Why AV1 is worth your time right now
AV1 is no longer an experiment. It is a mainstream, royalty-free video codec with strong decode support on new phones, TVs, laptops, and browsers. Platforms like YouTube and Netflix ship AV1 today for real users. With careful setup, you can cut bitrate 20–40% over H.264 and still improve visual quality, especially for high-motion scenes and detailed textures. That saves bandwidth, reduces buffering, and makes 4K HDR more practical.
The trade‑offs are real. AV1 encoding is heavier than H.264 and still heavier than many HEVC presets at the same quality. If you run a video platform—or even a mid-size catalog—encoding cost and latency matter.

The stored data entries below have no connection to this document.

(** The newest revision of a tool. *)
Definition newest (s : World) (name : string) (id : Z) (v : RevisionRow) : Prop :=
  wd_revisions s !! id = Some v ∧ rv_tool_name v = name ∧
  ∀ id' v', wd_revisions s !! id' = Some v' → rv_tool_name v' = name → id' ≤ id.

(** A rollback repeats an older revision of its tool. *)
Definition rollback_sound (s : World) (id : Z) (v : RevisionRow) : Prop :=
  ∀ k, rv_rollback_of v = Some k →
  ∃ v', wd_revisions s !! k = Some v' ∧ k < id ∧ rv_tool_name v' = rv_tool_name v ∧
    rv_enabled v' = rv_enabled v ∧ rv_allowed_classes_json v' = rv_allowed_classes_json v.

Definition profile_texts (k capability_set approved : string) : Prop :=
  ∃ p tools, k = profile_str p ∧
    capability_set = vec_to_string (profile_capability_names (for_profile p)) ∧
    approved = vec_to_string tools ∧ (p ≠ ApprovedIntegration → tools = []).

Record wf (s : World) : Prop := {
  wf_seq : ∀ id v, wd_revisions s !! id = Some v → 1 ≤ id ≤ wd_last_revision s;
  wf_last : wd_last_revision s = 0 ∨ is_Some (wd_revisions s !! wd_last_revision s);
  wf_bound : 0 ≤ wd_last_revision s ≤ i64_max;
  wf_text : ∀ id v, wd_revisions s !! id = Some v →
    ∃ b l, rv_enabled v = b2z b ∧ rv_allowed_classes_json v = vec_to_string l;
  wf_rollback : ∀ id v, wd_revisions s !! id = Some v → rollback_sound s id v;
  wf_row : ∀ name r, wd_access s !! name = Some r →
    (∃ source, ac_source r = source_str source) ∧
    ∃ id v, newest s name id v ∧ rv_enabled v = ac_enabled r ∧ rv_allowed_classes_json v = ac_allowed_classes r;
  wf_profile : ∀ k r, wd_profiles s !! k = Some r →
    ∃ v, wd_profile_revisions s !! (k, pf_revision r) = Some v ∧
      pv_capability_set_json v = pf_capability_set_json r ∧ pv_approved_tools_json v = pf_approved_tools_json r;
  wf_profile_revision : ∀ k n v, wd_profile_revisions s !! (k, n) = Some v →
    (∃ r, wd_profiles s !! k = Some r ∧ 1 ≤ n ≤ pf_revision r ∧ pf_revision r ≤ i64_max) ∧
    profile_texts k (pv_capability_set_json v) (pv_approved_tools_json v)
}.

(** ** Evolution *)

Definition same_policy (r r' : AccessRow) : Prop :=
  ac_enabled r = ac_enabled r' ∧ ac_allowed_classes r = ac_allowed_classes r'.

Record evolves (s s' : World) : Prop := {
  ev_revisions : wd_revisions s ⊆ wd_revisions s';
  ev_last : wd_last_revision s ≤ wd_last_revision s';
  ev_fresh : ∀ id v, wd_revisions s' !! id = Some v → wd_revisions s !! id = None → wd_last_revision s < id;
  ev_rows : ∀ name r', wd_access s' !! name = Some r' →
    (∃ r, wd_access s !! name = Some r ∧ same_policy r r') ∨ wd_last_revision s < wd_last_revision s';
  ev_profiles : wd_profile_revisions s ⊆ wd_profile_revisions s';
  ev_decisions : wd_decisions s ⊆ wd_decisions s';
  ev_audit : wd_audit s `prefix_of` wd_audit s'
}.

#[export] Instance evolves_preorder : PreOrder evolves.
Proof.
  split.
  - intros s. split; try done.
    + congruence.
    + intros name r Hr. left. by exists r.
  - intros s1 s2 s3 [R1 L1 F1 W1 P1 D1 A1] [R2 L2 F2 W2 P2 D2 A2]. split.
    + by etrans.
    + lia.
    + intros id v Hv Hn. destruct (wd_revisions s2 !! id) as [v'|] eqn:H2; [by eapply F1|].
      specialize (F2 _ _ Hv H2). lia.
    + intros name r3 Hr3. destruct (W2 _ _ Hr3) as [(r2 & Hr2 & [])|]; [|right; lia].
      destruct (W1 _ _ Hr2) as [(r1 & Hr1 & [])|]; [|right; lia].
      left. exists r1. split; [done|split; congruence].
    + by etrans.
    + by etrans.
    + by etrans.
Qed.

The good news: modern encoders (SVT‑AV1, libaom, and hardware encoders on NVIDIA/Intel/AMD) make AV1 viable for both VOD and certain live workflows. With a smart ladder and good packaging, you can deliver great quality without breaking budgets.

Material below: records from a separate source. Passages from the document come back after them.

(* ===== verification/ToolGuarantees.v ===== *)
(** * What profiles, rollbacks and simulations do

    Exact statements over the definitions of [ToolPolicy], [ToolGate] and
    [ToolRoutes], in the states [ToolSafety] shows reachable: which tools a
    task profile admits, what a rollback leaves behind, and what a simulation
    reports. *)

From stdpp Require Import relations.
From S2P Require Import Prelude Wire Text ServiceBase Procs AuthStores AuthRoutes Policy ToolPolicy ToolGate ToolRoutes ToolSafety.

(** ** Task profiles *)

Definition reads_only (c : Capability) : Prop :=
  c ∈ [ConversationRead; TaskRead; ScheduleRead; ResearchRead].
(** What an approval of the tool adds. *)
Definition integrates (c : Capability) : Prop :=
  c ∈ [MemoryRead; WebFetch; Search; ResearchSpawn; Transport; Notify; AttachmentSend; McpAdmin; SubagentSpawn].

(** The tools a profile admits, in words of its identity and of the approved
    names. *)
Definition builtin_admitted (p : SafetyProfileId) (approved : Prop) (capabilities : list Capability) : Prop :=
  capabilities ≠ [] ∧ (∀ c, c ∈ capabilities → reads_only c ∨ (p = ApprovedIntegration ∧ approved ∧ integrates c)).
(** The capabilities a plugin's tool may require under a profile. *)
Definition grants (p : SafetyProfileId) : list string :=
  match p with
  | InspectOnly => ["data.read"; "workspace.read"]
  | WorkspaceEdit => ["data.read"; "workspace.read"; "workspace.write"; "workspace.process"]
  | ApprovedIntegration =>
      ["data.read"; "workspace.read"; "integration.approved"; "network.approved"; "secret.brokered";
       "destination.approved"]
  end.
Definition plugin_admitted (p : SafetyProfileId) (approved : Prop) (required : list string) : Prop :=
  match required with
  | [] => p = ApprovedIntegration ∧ approved
  | _ => (∀ c, c ∈ required →
      c ∈ grants p ∨ ((∀ p', c ∉ grants p') ∧ p = ApprovedIntegration ∧ approved))
  end.
Definition tool_admitted (g : Registry) (p : SafetyProfileId) (tools : list string) (name : string) : Prop :=
  name = "execlaw.discover_tool" ∨ name = "execlaw.read_artifact" ∨
  match builtin g name with
  | Some descriptor => builtin_admitted p (name ∈ tools) (dc_capabilities descriptor)
  | None =>
      if starts_with name MCP_TOOL_PREFIX then p = ApprovedIntegration ∧ name ∈ tools
      else ∃ t, tool g name = Some t ∧ plugin_admitted p (name ∈ tools) (rt_required_capabilities t)
  end.

Lemma forallb_elem {A} (f : A → bool) l : forallb f l = true ↔ ∀ x, x ∈ l → f x = true.
Proof. rewrite forallb_forall. by setoid_rewrite list_elem_of_In. Qed.

Lemma capability_allowed_iff p c b :
  capability_allowed (for_profile p) c b = true ↔ reads_only c ∨ (p = ApprovedIntegration ∧ b = true ∧ integrates c).
Proof.
  unfold reads_only, integrates. rewrite !elem_of_cons, !elem_of_nil.
  destruct p, c, b; cbn; intuition congruence.
Qed.

Lemma builtin_admitted_iff p n tools name capabilities :
  allows_builtin (mkSnapshot p n (for_profile p) tools) name capabilities = true ↔
  builtin_admitted p (name ∈ tools) capabilities.
Proof.
  unfold allows_builtin, builtin_admitted, profile_tool_approved. cbn. rewrite andb_true_iff, forallb_elem.
  setoid_rewrite capability_allowed_iff. setoid_rewrite has_name_spec.
  assert (negb (is_nil capabilities) = true ↔ capabilities ≠ []) as -> by by destruct capabilities. done.
Qed.

Lemma grants_names p : profile_capability_names (for_profile p) = grants p.
Proof. by destruct p. Qed.

Lemma declared_iff p c :
  has_name DECLARED_CAPABILITIES c = true →
  allows_declared_capability (for_profile p) c = true ↔ c ∈ grants p.
Proof.
  rewrite has_name_spec. unfold DECLARED_CAPABILITIES. rewrite !elem_of_cons, elem_of_nil.
  intros Hc. rewrite <-has_name_spec. by destruct p; destruct_or! Hc; subst.
Qed.

Lemma grants_declared c : c ∈ DECLARED_CAPABILITIES ↔ ∃ p, c ∈ grants p.
Proof.
  split.
  - unfold DECLARED_CAPABILITIES. rewrite !elem_of_cons, elem_of_nil.
    intros Hc. destruct_or! Hc; subst; try done;
      first [exists WorkspaceEdit; by apply has_name_spec|exists ApprovedIntegration; by apply has_name_spec].
  - intros [p Hc]. assert (forallb (has_name DECLARED_CAPABILITIES) (grants p) = true) as Hall by by destruct p.
    by apply has_name_spec, (proj1 (forallb_elem _ _) Hall).
Qed.

Lemma plugin_admitted_iff p n tools name required :
  allows_plugin_tool (mkSnapshot p n (for_profile p) tools) name required = true ↔
  plugin_admitted p (name ∈ tools) required.
Proof.
  unfold allows_plugin_tool, plugin_admitted. cbn [ss_profile_id ss_approved_tools ss_capabilities].
  assert (bool_decide (p = ApprovedIntegration) && has_name tools name = true ↔
    p = ApprovedIntegration ∧ name ∈ tools) as Happ by by rewrite andb_true_iff, bool_decide_eq_true, has_name_spec.
  destruct required as [|r required]; [done|]. rewrite forallb_elem. apply forall_proper. intros c.
  destruct (has_name DECLARED_CAPABILITIES c) eqn:Hd.
  - rewrite declared_iff by done. apply has_name_spec, grants_declared in Hd as [p' Hd]. naive_solver.
  - rewrite Happ. assert (∀ p', c ∉ grants p') as Hn.
    { intros p' Hin. assert (c ∈ DECLARED_CAPABILITIES) as ?%has_name_spec by (apply grants_declared; by exists p').
      congruence. }
    naive_solver.
Qed.
(** * AllThingsClean backend: the Shopify / Lightspeed synchronisation core

    A shallow embedding of the webhook handler
    ([services/shopifyWebhookHandler.js]), of the item handler of the
    Lightspeed handler ([services/lightspeedWebhookHandler.js]), of the
    routes of [server.js] that drive them (the webhook endpoint and the sync
    routes) and of the paginated fetch of the platform client
    ([services/shopify.js]), together with the part of the JavaScript
    semantics these functions rely on.

    Conventions of the embedding:
    - a JavaScript string is the list of its UTF-16 code units;
    - a JavaScript number is [NaN], an infinity, or the exact decimal
      [m * 10^e]; rounding to binary64, overflow and the sign of zero are
      not modelled;
    - a computation that can throw returns a [result];
    - a MongoDB collection is the list of its documents, a document a finite
      map from field names to values; the bookkeeping of the ODM itself
      ([_id], [__v], [createdAt], [updatedAt]) is not part of a document. *)

From Stdlib Require Import ZArith NArith List Decimal.
From Stdlib.Strings Require Import String Ascii Byte.
From stdpp Require Import base option list gmap.

Local Open Scope Z_scope.
Local Set Warnings "-register-all".

(** ** Strings *)

Abbreviation jsstring := (list N) (only parsing).

(** A string literal of the source, as code units (ASCII only). *)
Definition js (s : string) : jsstring :=
  N_of_ascii <$> list_ascii_of_string s.

Fixpoint jsstring_eqb (a b : jsstring) : bool :=
  match a, b with
  | [], [] => true
  | x :: a', y :: b' => (x =? y)%N && jsstring_eqb a' b'
  | _, _ => false
  end.

(** WhiteSpace and LineTerminator code units (ECMAScript StrWhiteSpaceChar). *)
Definition is_whitespace (c : N) : bool :=
  ((9 <=? c) && (c <=? 13) || (c =? 32) || (c =? 160) || (c =? 5760)
   || (8192 <=? c) && (c <=? 8202) || (c =? 8232) || (c =? 8233)
   || (c =? 8239) || (c =? 8287) || (c =? 12288) || (c =? 65279))%N.

Fixpoint trim_start (s : jsstring) : jsstring :=
  match s with
  | c :: s' => if is_whitespace c then trim_start s' else s
  | [] => []
  end.

Definition trim_end (s : jsstring) : jsstring := rev (trim_start (rev s)).

(** [String.prototype.trim]. *)
Definition trim (s : jsstring) : jsstring := trim_end (trim_start s).

Fixpoint starts_with (p s : jsstring) : bool :=
  match p, s with
  | [], _ => true
  | a :: p', b :: s' => (a =? b)%N && starts_with p' s'
  | _ :: _, [] => false
  end.

(** [String.prototype.includes] with a string argument. *)
Fixpoint str_includes (needle s : jsstring) : bool :=
  starts_with needle s ||
  match s with
  | [] => false
  | _ :: s' => str_includes needle s'
  end.

(** [String.prototype.split] with a non-empty separator: [cur] holds the
    code units of the current piece, in reverse. *)
Fixpoint split_go (sep : jsstring) (cur : jsstring) (s : jsstring) (skip : nat)
  : list jsstring :=
  match s with
  | [] => [rev cur]
  | c :: s' =>
      match skip with
      | S k => split_go sep cur s' k
      | O =>
          if starts_with sep s
          then rev cur :: split_go sep [] s' (length sep - 1)
          else split_go sep (c :: cur) s' O
      end
  end.

Definition str_split (sep s : jsstring) : list jsstring := split_go sep [] s O.

(** [Array.prototype.join]. *)
Fixpoint str_join (sep : jsstring) (l : list jsstring) : jsstring :=
  match l with
  | [] => []
  | [x] => x
  | x :: l' => x ++ sep ++ str_join sep l'
  end.

(** ** UTF-8 encoding of a string, as [hmac.update(body, 'utf8')] performs it:
    a surrogate pair is one code point, an unpaired surrogate is encoded as
    U+FFFD. *)

Definition is_lead (c : N) : bool := ((55296 <=? c) && (c <=? 56319))%N.
Definition is_trail (c : N) : bool := ((56320 <=? c) && (c <=? 57343))%N.

Fixpoint code_points (s : jsstring) : list N :=
  match s with
  | [] => []
  | c :: rest =>
      if is_lead c then
        match rest with
        | d :: rest' =>
            if is_trail d
            then (65536 + (c - 55296) * 1024 + (d - 56320))%N :: code_points rest'
            else 65533%N :: code_points rest
        | [] => [65533%N]
        end
      else if is_trail c then 65533%N :: code_points rest
      else c :: code_points rest
  end.

Definition byte_of_N (n : N) : byte :=
  match Byte.of_N n with Some b => b | None => x00 end.

Definition utf8_of_code_point (p : N) : list byte :=
  (if p <? 128 then [byte_of_N p]
   else if p <? 2048 then
     [byte_of_N (192 + p / 64); byte_of_N (128 + p mod 64)]
   else if p <? 65536 then
     [byte_of_N (224 + p / 4096); byte_of_N (128 + (p / 64) mod 64);
      byte_of_N (128 + p mod 64)]
   else
     [byte_of_N (240 + p / 262144); byte_of_N (128 + (p / 4096) mod 64);
      byte_of_N (128 + (p / 64) mod 64); byte_of_N (128 + p mod 64)])%N.

Definition utf8_encode (s : jsstring) : list byte :=
  concat (utf8_of_code_point <$> code_points s).

(** ** UTF-8 decoding of a buffer, as [buffer.toString('utf8')] performs it:
    the decoder of the Encoding Standard, which replaces every ill-formed
    sequence by U+FFFD.  The state of a sequence under way is the code point
    read so far, the number of continuation bytes still needed and the range
    allowed for the next byte. *)

Definition utf8_state : Type := N * nat * N * N.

Plan an encoding ladder you can maintain
Your ladder decides quality, startup time, and costs. Resist the urge to copy a generic table from the web. Build a ladder that matches your content, audience, and devices. Start simple, measure, then refine.

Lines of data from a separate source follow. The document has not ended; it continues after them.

(** [strip s] is [s] without a run of white space at each end, and neither
    begins nor ends with white space. *)
Lemma strip_spec (s : str) :
  (exists l r, s = l ++ strip s ++ r
               /\ forallb is_space l = true /\ forallb is_space r = true)
  /\ (forall c t, strip s = c :: t -> is_space c = false)
  /\ (forall t c, strip s = t ++ [c] -> is_space c = false).
Proof.
  unfold strip. split; [|split].
  - destruct (lstrip_split s) as [l [El Fl]].
    destruct (rstrip_split (lstrip s)) as [r [Er Fr]].
    exists l, r. split; [|auto]. rewrite <- Er. exact El.
  - intros c t E.
    destruct (lstrip s) as [|d u] eqn:Ed; [discriminate|].
    pose proof (lstrip_head Ed) as Hd.
    destruct (@rstrip_head u d Hd) as [t' Ht']. rewrite Ht' in E.
    inversion E; subst; exact Hd.
  - intros t c. apply rstrip_last.
Qed.

(** *** Occurrences *)

Lemma occurs_in_refl (s : str) : occurs_in s s.
Proof. exists [], []. rewrite app_nil_r. reflexivity. Qed.

Lemma occurs_in_app_l (n h p : str) : occurs_in n h -> occurs_in n (p ++ h).
Proof.
  intros [a [b ->]]. exists (p ++ a), b. rewrite <- app_assoc. reflexivity.
Qed.

Lemma occurs_in_app_r (n h q : str) : occurs_in n h -> occurs_in n (h ++ q).
Proof.
  intros [a [b ->]]. exists a, (b ++ q). rewrite <- !app_assoc. reflexivity.
Qed.

Lemma occurs_in_trans (a b c : str) :
  occurs_in a b -> occurs_in b c -> occurs_in a c.
Proof.
  intros Hab [p [q ->]]. apply occurs_in_app_l, occurs_in_app_r, Hab.
Qed.

Create HintDb occ.
#[local] Hint Resolve occurs_in_refl occurs_in_app_l occurs_in_app_r : occ.

Lemma starts_with_prefix (n h : str) :
  starts_with n h = true <-> exists post, h = n ++ post.
Proof.
  revert h; induction n as [|c n IH]; intros h; simpl.
  - split; eauto.
  - destruct h as [|d h].
    + split; [discriminate | intros [post E]; discriminate].
    + rewrite andb_true_iff, codepoint_eqb_eq, IH. split.
      * intros [-> [post ->]]. eauto.
      * intros [post E]. inversion E; subst. eauto.
Qed.

(** The test [needle in hay] decides [occurs_in]. *)
Lemma contains_occurs_in (n h : str) : contains n h = true <-> occurs_in n h.
Proof.
  induction h as [|d h IH]; simpl; rewrite orb_true_iff, starts_with_prefix.
  - split.
    + intros [[post E] | F]; [|discriminate]. exists [], post. exact E.
    + intros [[|x pre] [post E]]; [left; eauto | discriminate].
  - rewrite IH. split.
    + intros [[post E] | [pre [post E]]].
      * exists [], post. exact E.
      * exists (d :: pre), post. simpl. congruence.
    + intros [[|x pre] [post E]].
      * left. eauto.
      * right. inversion E; subst. exists pre, post. reflexivity.
Qed.

(** *** [join] *)

Lemma join_cons (sep p : str) (rest : list str) :
  rest <> [] -> join sep (p :: rest) = p ++ sep ++ join sep rest.
Proof. destruct rest; [congruence | reflexivity]. Qed.

Lemma join_middle (sep x : str) (l1 l2 : list str) :
  exists a, join sep (l1 ++ x :: l2)
            = a ++ x ++ (if is_empty l2 then [] else sep ++ join sep l2).
Proof.
  induction l1 as [|p l1 [a IH]].
  - exists []. destruct l2; simpl; [rewrite app_nil_r|]; reflexivity.
  - exists (p ++ sep ++ a). rewrite <- app_comm_cons, join_cons.
    + rewrite IH, <- !app_assoc. reflexivity.
    + destruct l1; discriminate.
Qed.

(** Every part occurs in the joined string. *)
Lemma join_occurs (sep x : str) (parts : list str) :
  In x parts -> occurs_in x (join sep parts).
Proof.
  intros H. destruct (in_split _ _ H) as [l1 [l2 ->]].
  destruct (join_middle sep x l1 l2) as [a ->]. eauto with occ.
Qed.

(** The parts occur in the joined string in the order of the list. *)
Lemma join_in_order (sep : str) (parts : list str) :
  in_order parts (join sep parts).
Proof.
  intros l1 x l2 y l3 ->.
  destruct (join_middle sep x l1 (l2 ++ y :: l3)) as [a ->].
  destruct (join_middle sep y l2 l3) as [b E].
  replace (is_empty (l2 ++ y :: l3)) with false by (destruct l2; reflexivity).
  rewrite E. exists a, (sep ++ b), (if is_empty l3 then [] else sep ++ join sep l3).
  rewrite <- !app_assoc. reflexivity.
Qed.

Start with a compact baseline
For general-purpose content (mixed motion, UGC, tutorials), a minimal AV1 ladder might look like this:
- 2160p (4K) — 10–14 Mbps, 10‑bit, film grain synthesis off unless you need it
- 1440p — 6–9 Mbps
- 1080p — 3–5 Mbps
- 720p — 1.8–3 Mbps
- 540p — 1.2–1.8 Mbps
- 360p — 0.6–0.9 Mbps
- 240p — 0.35–0.5 Mbps
These ranges are a starting point. Always tune with objective metrics (VMAF, PSNR-HVS, SSIM) and subjective viewing on real screens. Per-title tuning usually cuts 10–30% off those bitrates without hurting quality.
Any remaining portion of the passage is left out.